Collection entries:
(** * A shallow embedding of [holdem.py] (class [PokerDecisionModel])

    The Python class keeps one mutable game state per hand; here the state
    is a record threaded explicitly through every method.  Conventions:

    - money amounts and probabilities are Python floats in the source; they
      are modelled as exact rationals ([Q], compared with [==]), so binary
      rounding is abstracted away.  That is the model for statements about
      order, sign, control flow and the records that are kept.  Statements
      about the very number that a computation returns are made over
      binary64 floats instead, in the module [B64], which repeats the code
      that estimates, prices and chooses;
    - a Python [str] is a list of code points ([pystr]); card tokens such
      as "7♦" are two code points long;
    - the entries of [history] are the tuples (actor, action name, amount)
      of the source, with the action name modelled by the constructor of
      [ActionType] that carries that name;
    - an exception is a value of [exn]; a method that can raise returns a
      [result];
    - the module-level generator [random] is modelled by the draws it would
      return: each function that consults it takes the draw (a number that
      [random.random()] returned) as an argument. *)

From Stdlib Require Import QArith Qabs Qround Lqa List String Bool NArith ZArith.
From Stdlib Require Import Lia.
From Stdlib Require Import Floats.
Set Warnings "-inexact-float".
Import ListNotations.
Open Scope Q_scope.

(** ** Enumerations *)

Inductive PlayerType := TIGHT_PASSIVE | LOOSE_AGGRESSIVE | SCAREDY_CAT.

Inductive GameStage := PREFLOP | FLOP | TURN | RIVER | SHOWDOWN | TERMINAL.

Inductive ActionType := FOLD | CHECK | CALL | BET | RAISE | ALL_IN.

Inductive Player := HERO | VILLAIN.

Definition PlayerType_eqb (a b : PlayerType) : bool :=
  match a, b with
  | TIGHT_PASSIVE, TIGHT_PASSIVE
  | LOOSE_AGGRESSIVE, LOOSE_AGGRESSIVE
  | SCAREDY_CAT, SCAREDY_CAT => true
  | _, _ => false
  end.

Definition GameStage_eqb (a b : GameStage) : bool :=
  match a, b with
  | PREFLOP, PREFLOP | FLOP, FLOP | TURN, TURN
  | RIVER, RIVER | SHOWDOWN, SHOWDOWN | TERMINAL, TERMINAL => true
  | _, _ => false
  end.

Definition ActionType_eqb (a b : ActionType) : bool :=
  match a, b with
  | FOLD, FOLD | CHECK, CHECK | CALL, CALL
  | BET, BET | RAISE, RAISE | ALL_IN, ALL_IN => true
  | _, _ => false
  end.

Definition Player_eqb (a b : Player) : bool :=
  match a, b with
  | HERO, HERO | VILLAIN, VILLAIN => true
  | _, _ => false
  end.

(** [x in [a, b, ...]] on enumeration members. *)
Definition action_in (a : ActionType) (l : list ActionType) : bool :=
  existsb (ActionType_eqb a) l.

Definition stage_in (g : GameStage) (l : list GameStage) : bool :=
  existsb (GameStage_eqb g) l.

(** ** Exceptions *)

Inductive exn := IndexError | ValueError | KeyError.

Inductive result (A : Type) : Type :=
| Ok (a : A)
| Raise (e : exn).

Arguments Ok {A} a.
Arguments Raise {A} e.

Definition bind {A B : Type} (r : result A) (k : A -> result B) : result B :=
  match r with
  | Ok a => k a
  | Raise e => Raise e
  end.

Notation "x <- r ;; k" := (bind r (fun x => k))
  (at level 61, r at next level, right associativity).

(** ** Numbers *)

Definition Qltb (a b : Q) : bool := if Qlt_le_dec a b then true else false.
Definition Qleb (a b : Q) : bool := if Qlt_le_dec b a then false else true.
Definition Qeqb (a b : Q) : bool := if Qeq_dec a b then true else false.

(** Python's two-argument [min] keeps its first argument unless the second
    is strictly smaller; [max] keeps the first unless the second is
    strictly larger. *)
Definition pymin (a b : Q) : Q := if Qltb b a then b else a.
Definition pymax (a b : Q) : Q := if Qltb a b then b else a.

(** [sum(values)] *)
Definition pysum (values : list Q) : Q := fold_left Qplus values 0.

(** [len(l)] as a number *)
Definition pylen {A : Type} (l : list A) : Q := inject_Z (Z.of_nat (List.length l)).

(** ** Strings and sequences *)

Definition char := N.
Definition pystr := list char.

(** [l[i]] for a non-negative index. *)
Definition idx {A : Type} (l : list A) (i : nat) : result A :=
  match nth_error l i with
  | Some x => Ok x
  | None => Raise IndexError
  end.

(** [l[-1]] *)
Definition py_last {A : Type} (l : list A) : result A :=
  match rev l with
  | x :: _ => Ok x
  | [] => Raise IndexError
  end.

(** [c in s] for a one-character needle [c]. *)
Definition contains (c : char) (s : pystr) : bool := existsb (N.eqb c) s.

(** [l.index(x)]; [None] stands for the [ValueError] of a missing item. *)
Fixpoint index_of (x : char) (l : list char) : option nat :=
  match l with
  | [] => None
  | y :: l' => if N.eqb x y then Some O else option_map S (index_of x l')
  end.

Module Chars.
Definition c2 : char := 50%N.
Definition c3 : char := 51%N.
Definition c4 : char := 52%N.
Definition c5 : char := 53%N.
Definition c6 : char := 54%N.
Definition c7 : char := 55%N.
Definition c8 : char := 56%N.
Definition c9 : char := 57%N.
Definition cT : char := 84%N.
Definition cJ : char := 74%N.
Definition cQ : char := 81%N.
Definition cK : char := 75%N.
Definition cA : char := 65%N.
Definition spade : char := 9824%N.    (* U+2660 *)
Definition heart : char := 9829%N.    (* U+2665 *)
Definition diamond : char := 9830%N.  (* U+2666 *)
Definition club : char := 9827%N.     (* U+2663 *)
End Chars.

(** ** The game state *)

Definition HistoryEntry : Type := Player * ActionType * Q.

Definition entry_actor (e : HistoryEntry) : Player := fst (fst e).
Definition entry_action (e : HistoryEntry) : ActionType := snd (fst e).
Definition entry_amount (e : HistoryEntry) : Q := snd e.

(** One dictionary of [decision_tree]. *)
Record LogRecord := mkLog {
  log_player : Player;
  log_stage : GameStage;
  log_action : ActionType;
  log_size : Q;
  log_pot : Q;
  log_stack : Q
}.

(** What [community_cards] holds: [start_hand] stores the flop list itself
    and appends [turn] and [river] as single items, whatever they are. *)
Inductive board_item :=
| OneCard (c : pystr)
| CardList (cs : list pystr).

Record State := mkState {
  stage : GameStage;
  pot : Q;
  hero_stack : Q;
  villain_stack : Q;
  position : string;
  hole_cards : list pystr;
  community_cards : list board_item;
  history : list HistoryEntry;
  action_count : Z;
  initial_stack : Q;
  last_bet_amount : Q;
  decision_tree : list LogRecord;
  decision_evs : list Q;
  opponent_type : PlayerType;
  opponent_aggression : Q
}.

Definition set_stage (g : GameStage) (s : State) : State :=
  mkState g (pot s) (hero_stack s) (villain_stack s) (position s)
    (hole_cards s) (community_cards s) (history s) (action_count s)
    (initial_stack s) (last_bet_amount s) (decision_tree s) (decision_evs s)
    (opponent_type s) (opponent_aggression s).

Definition set_pot (p : Q) (s : State) : State :=
  mkState (stage s) p (hero_stack s) (villain_stack s) (position s)
    (hole_cards s) (community_cards s) (history s) (action_count s)
    (initial_stack s) (last_bet_amount s) (decision_tree s) (decision_evs s)
    (opponent_type s) (opponent_aggression s).

Definition set_hero_stack (x : Q) (s : State) : State :=
  mkState (stage s) (pot s) x (villain_stack s) (position s)
    (hole_cards s) (community_cards s) (history s) (action_count s)
    (initial_stack s) (last_bet_amount s) (decision_tree s) (decision_evs s)
    (opponent_type s) (opponent_aggression s).

Definition set_villain_stack (x : Q) (s : State) : State :=
  mkState (stage s) (pot s) (hero_stack s) x (position s)
    (hole_cards s) (community_cards s) (history s) (action_count s)
    (initial_stack s) (last_bet_amount s) (decision_tree s) (decision_evs s)
    (opponent_type s) (opponent_aggression s).

Definition set_history (h : list HistoryEntry) (s : State) : State :=
  mkState (stage s) (pot s) (hero_stack s) (villain_stack s) (position s)
    (hole_cards s) (community_cards s) h (action_count s)
    (initial_stack s) (last_bet_amount s) (decision_tree s) (decision_evs s)
    (opponent_type s) (opponent_aggression s).

Definition set_last_bet_amount (x : Q) (s : State) : State :=
  mkState (stage s) (pot s) (hero_stack s) (villain_stack s) (position s)
    (hole_cards s) (community_cards s) (history s) (action_count s)
    (initial_stack s) x (decision_tree s) (decision_evs s)
    (opponent_type s) (opponent_aggression s).

Definition set_decision_tree (t : list LogRecord) (s : State) : State :=
  mkState (stage s) (pot s) (hero_stack s) (villain_stack s) (position s)
    (hole_cards s) (community_cards s) (history s) (action_count s)
    (initial_stack s) (last_bet_amount s) t (decision_evs s)
    (opponent_type s) (opponent_aggression s).
Lemma binary_round_double s m e :
  bounded prec emax m e = true ->
  binary_round prec emax s m~0 e =
  if (Zpos (digits2_pos m) =? prec)%Z
  then if (e + 1 <=? emax - prec)%Z
       then S754_finite s m (e + 1) else S754_infinity s
  else S754_finite s m~0 e.
Proof.
  intros Hb. destruct (fexp_canonical _ _ Hb) as [Hc He].
  assert (Hd2 : Zpos (digits2_pos m~0) = (Zpos (digits2_pos m) + 1)%Z)
    by (cbn [digits2_pos]; lia).
  unfold binary_round. rewrite Hd2.
  set (d := Zpos (digits2_pos m)) in *.
  unfold fexp in Hc.
  destruct (Z.eqb_spec d prec) as [Hd | Hd].
  - assert (HF : fexp prec emax (d + 1 + e) = (e + 1)%Z)
      by (unfold fexp; lia).
    rewrite HF. unfold shl_align.
    replace (e + 1 - e)%Z with 1%Z by lia. cbv iota beta.
    unfold binary_round_aux, shr_fexp. cbn [Zdigits2]. rewrite Hd2. fold d.
    rewrite HF. replace (e + 1 - e)%Z with 1%Z by lia.
    cbn [orb shr shr_record_of_loc iter_pos shr_1 shr_m loc_of_shr_record
         round_nearest_even Zdigits2].
    fold d.
    replace (fexp prec emax (d + (e + 1)) - (e + 1))%Z with 0%Z
      by (unfold fexp; lia).
    cbn [shr shr_record_of_loc shr_m]. reflexivity.
  - assert (HF : fexp prec emax (d + 1 + e) = e)
      by (unfold fexp; lia).
    rewrite HF. unfold shl_align. rewrite Z.sub_diag. cbv iota beta.
    unfold binary_round_aux, shr_fexp. cbn [Zdigits2]. rewrite Hd2. fold d.
    rewrite HF, Z.sub_diag.
    cbn [shr shr_record_of_loc shr_m loc_of_shr_record
         round_nearest_even Zdigits2].
    rewrite Hd2. fold d. rewrite HF, Z.sub_diag.
    cbn [shr shr_record_of_loc shr_m].
    apply Z.leb_le in He. now rewrite He.
Qed.

Lemma cond_Zopp_double s m :
  (cond_Zopp s (Zpos m) + cond_Zopp s (Zpos m))%Z = cond_Zopp s (Zpos m~0).
Proof. destruct s; cbn; now rewrite Pos.add_diag. Qed.

Lemma binary_normalize_signed s m e :
  binary_normalize prec emax (cond_Zopp s (Zpos m)) e false
  = binary_round prec emax s m e.
Proof. now destruct s. Qed.

(** [x + x] on a finite number. *)
Lemma SFadd_double s m e :
  bounded prec emax m e = true ->
  SFadd prec emax (S754_finite s m e) (S754_finite s m e) =
  if (Zpos (digits2_pos m) =? prec)%Z
  then if (e + 1 <=? emax - prec)%Z
       then S754_finite s m (e + 1) else S754_infinity s
  else S754_finite s m~0 e.
Proof.
  intros Hb. unfold SFadd. rewrite Z.min_id. unfold shl_align.
  rewrite Z.sub_diag. cbn [fst].
  rewrite cond_Zopp_double, binary_normalize_signed.
  now apply binary_round_double.
Qed.

(** [(x + x) - x = x] when [x + x] is finite. *)
Lemma SFsub_double s m e :
  bounded prec emax m e = true ->
  match SFadd prec emax (S754_finite s m e) (S754_finite s m e) with
  | S754_finite s' m' e' =>
      SFsub prec emax (S754_finite s' m' e') (S754_finite s m e)
      = S754_finite s m e
  | _ => True
  end.
Proof.
  intros Hb. rewrite SFadd_double by assumption.
  destruct (Zpos (digits2_pos m) =? prec)%Z.
  - destruct (e + 1 <=? emax - prec)%Z; [| exact I].
    unfold SFsub.
    replace (Z.min (e + 1) e) with e by lia.
    unfold shl_align. rewrite Z.sub_diag.
    replace (e - (e + 1))%Z with (-1)%Z by lia.
    cbn [fst Pos.iter].
    replace (cond_Zopp s (Zpos m~0) - cond_Zopp s (Zpos m))%Z
      with (cond_Zopp s (Zpos m)) by (destruct s; cbn [cond_Zopp]; lia).
    rewrite binary_normalize_signed. now apply binary_round_canonical.
  - unfold SFsub. rewrite Z.min_id. unfold shl_align. rewrite Z.sub_diag.
    cbn [fst].
    replace (cond_Zopp s (Zpos m~0) - cond_Zopp s (Zpos m))%Z
      with (cond_Zopp s (Zpos m)) by (destruct s; cbn [cond_Zopp]; lia).
    rewrite binary_normalize_signed. now apply binary_round_canonical.
Qed.

(** [x / x] is one: the quotient of the mantissas is a power of two. *)
Lemma SFdiv_core_same m e :
  (0 < prec)%Z -> (3 <= emax)%Z ->
  SFdiv_core_binary prec emax (Zpos m) e (Zpos m) e
  = (2 ^ prec, - prec, loc_Exact)%Z.
Proof.
  intros Hp He. unfold SFdiv_core_binary. rewrite !Z.sub_diag.
  replace (Z.min (fexp prec emax 0) 0) with (- prec)%Z
    by (unfold fexp, emin; lia).
  replace (0 - - prec)%Z with prec by lia.
  destruct prec as [| p | p]; try lia.
  rewrite Z.shiftl_mul_pow2 by lia.
  pose proof (Z.div_eucl_eq (Zpos m * 2 ^ Zpos p) (Zpos m)) as Heq.
  pose proof (Z_div_mult_full (2 ^ Zpos p) (Zpos m)) as Hq.
  pose proof (Z_mod_mult (2 ^ Zpos p) (Zpos m)) as Hr.
  unfold Z.div, Z.modulo in Hq, Hr.
  rewrite (Z.mul_comm (Zpos m)).
  destruct (Z.div_eucl (2 ^ Zpos p * Zpos m) (Zpos m)) as [q r].
  cbn [fst snd] in Hq, Hr. rewrite Hq, Hr by lia.
  unfold new_location, new_location_even, new_location_odd.
  now destruct (Z.even (Zpos m)).
Qed.

End Format.

(** *** Values *)

Lemma pow2_pos e : 0 < pow2 e.
Proof. apply Qpower_0_lt. reflexivity. Qed.

Lemma pow2_add a b : pow2 (a + b) == pow2 a * pow2 b.
Proof. apply Qpower_plus. discriminate. Qed.

Lemma pow2_inject n : (0 <= n)%Z -> pow2 n == inject_Z (2 ^ n).
Proof. intros H. unfold pow2. now rewrite Zpower_Qpower. Qed.


Lemma pow2_lt a b : (a < b)%Z -> pow2 a < pow2 b.
Proof.
  intros H. replace b with (a + (b - a))%Z by lia. rewrite pow2_add.
  rewrite (pow2_inject (b - a)) by lia.
  assert (2 <= 2 ^ (b - a))%Z by (apply (Z.pow_le_mono_r 2 1); lia).
  assert (2 <= inject_Z (2 ^ (b - a))) by (now rewrite Zle_Qle in H0).
  pose proof (pow2_pos a). nra.
Qed.




(** ** Digits *)



Lemma digits2_pos_shift m k :
  Zpos (digits2_pos (Pos.iter xO m k)) = (Zpos (digits2_pos m) + Zpos k)%Z.
Proof.
  induction k as [| k IH] using Pos.peano_ind.
  - cbn [Pos.iter digits2_pos]. lia.
  - rewrite Pos.iter_succ. cbn [digits2_pos]. lia.
Qed.


Section ShiftRight.

Local Open Scope Z_scope.

(** ** Shifting a mantissa to the right *)









End ShiftRight.

(** *** Rounding to the format *)

Section RoundingFacts.

Local Open Scope Z_scope.

Section Rounding.

Variables prec emax : Z.
Hypothesis Hprec : 0 < prec.
Hypothesis Hemax : prec < emax.



















End Rounding.

End RoundingFacts.

(** *** Values of the format and their order *)

Section ValueFacts.

Local Open Scope Z_scope.






Section Values.

Variables prec emax : Z.
Hypothesis Hprec : 0 < prec.
Hypothesis Hemax : prec < emax.










End Values.

End ValueFacts.

(** *** The operations *)

Section OperationFacts.

Local Open Scope Z_scope.

Section Operations.

Variables prec emax : Z.
Hypothesis Hprec : 0 < prec.
Hypothesis Hemax : prec < emax.


















End Operations.

End OperationFacts.

(** *** binary64 *)

Section Binary64.

Local Open Scope float_scope.

Lemma Prim2SF_zero : Prim2SF 0 = S754_zero false.
Proof. reflexivity. Qed.

Lemma Prim2SF_one : Prim2SF 1 = S754_finite false 4503599627370496 (-52).
Proof. reflexivity. Qed.

Lemma Prim2SF_infinity : Prim2SF infinity = S754_infinity false.
Proof. reflexivity. Qed.

Lemma SFcompare_finite_refl s m e :
  SFcompare (S754_finite s m e) (S754_finite s m e) = Some Eq.
Proof.
  cbn. rewrite Z.compare_refl, Pos.compare_cont_refl. now destruct s.
Qed.

Lemma eqb_zero_spec x :
  (x =? 0) = match Prim2SF x with S754_zero _ => true | _ => false end.
Proof.
  rewrite eqb_spec, Prim2SF_zero.
  now destruct (Prim2SF x) as [[] | [] | | [] m e].
Qed.

Lemma is_finite_spec x :
  is_finite x = match Prim2SF x with
                | S754_zero _ | S754_finite _ _ _ => true
                | _ => false
                end.
Proof.
  unfold is_finite, is_nan, is_infinity.
  rewrite !eqb_spec, abs_spec, Prim2SF_infinity.
  destruct (Prim2SF x) as [[] | [] | | s m e]; try reflexivity.
  unfold SFeqb. rewrite SFcompare_finite_refl. reflexivity.
Qed.

Lemma SFmul_comm prec emax x y : SFmul prec emax x y = SFmul prec emax y x.
Proof.
  destruct x as [sx | sx | | sx mx ex], y as [sy | sy | | sy my ey];
    cbn [SFmul]; rewrite ?(xorb_comm sx sy); try reflexivity.
  now rewrite Pos.mul_comm, Z.add_comm.
Qed.

Lemma f64_mul_comm x y : x * y = y * x.
Proof. apply Prim2SF_inj. rewrite !mul_spec. apply SFmul_comm. Qed.

Lemma f64_max_same x : F64.max x x = x.
Proof. unfold F64.max. now destruct (x <? x). Qed.

Lemma f64_min_same x : F64.min x x = x.
Proof. unfold F64.min. now destruct (x <? x). Qed.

Goal of the exercise:
Send back an exact copy of only the lines from the line with "match r with" up to and including the line with "Definition pymin (a" in the data above.

Expected answer:
  match r with
  | Ok a => k a
  | Raise e => Raise e
  end.

Notation "x <- r ;; k" := (bind r (fun x => k))
  (at level 61, r at next level, right associativity).

(** ** Numbers *)

Definition Qltb (a b : Q) : bool := if Qlt_le_dec a b then true else false.
Definition Qleb (a b : Q) : bool := if Qlt_le_dec b a then false else true.
Definition Qeqb (a b : Q) : bool := if Qeq_dec a b then true else false.

(** Python's two-argument [min] keeps its first argument unless the second
    is strictly smaller; [max] keeps the first unless the second is
    strictly larger. *)
Definition pymin (a b : Q) : Q := if Qltb b a then b else a.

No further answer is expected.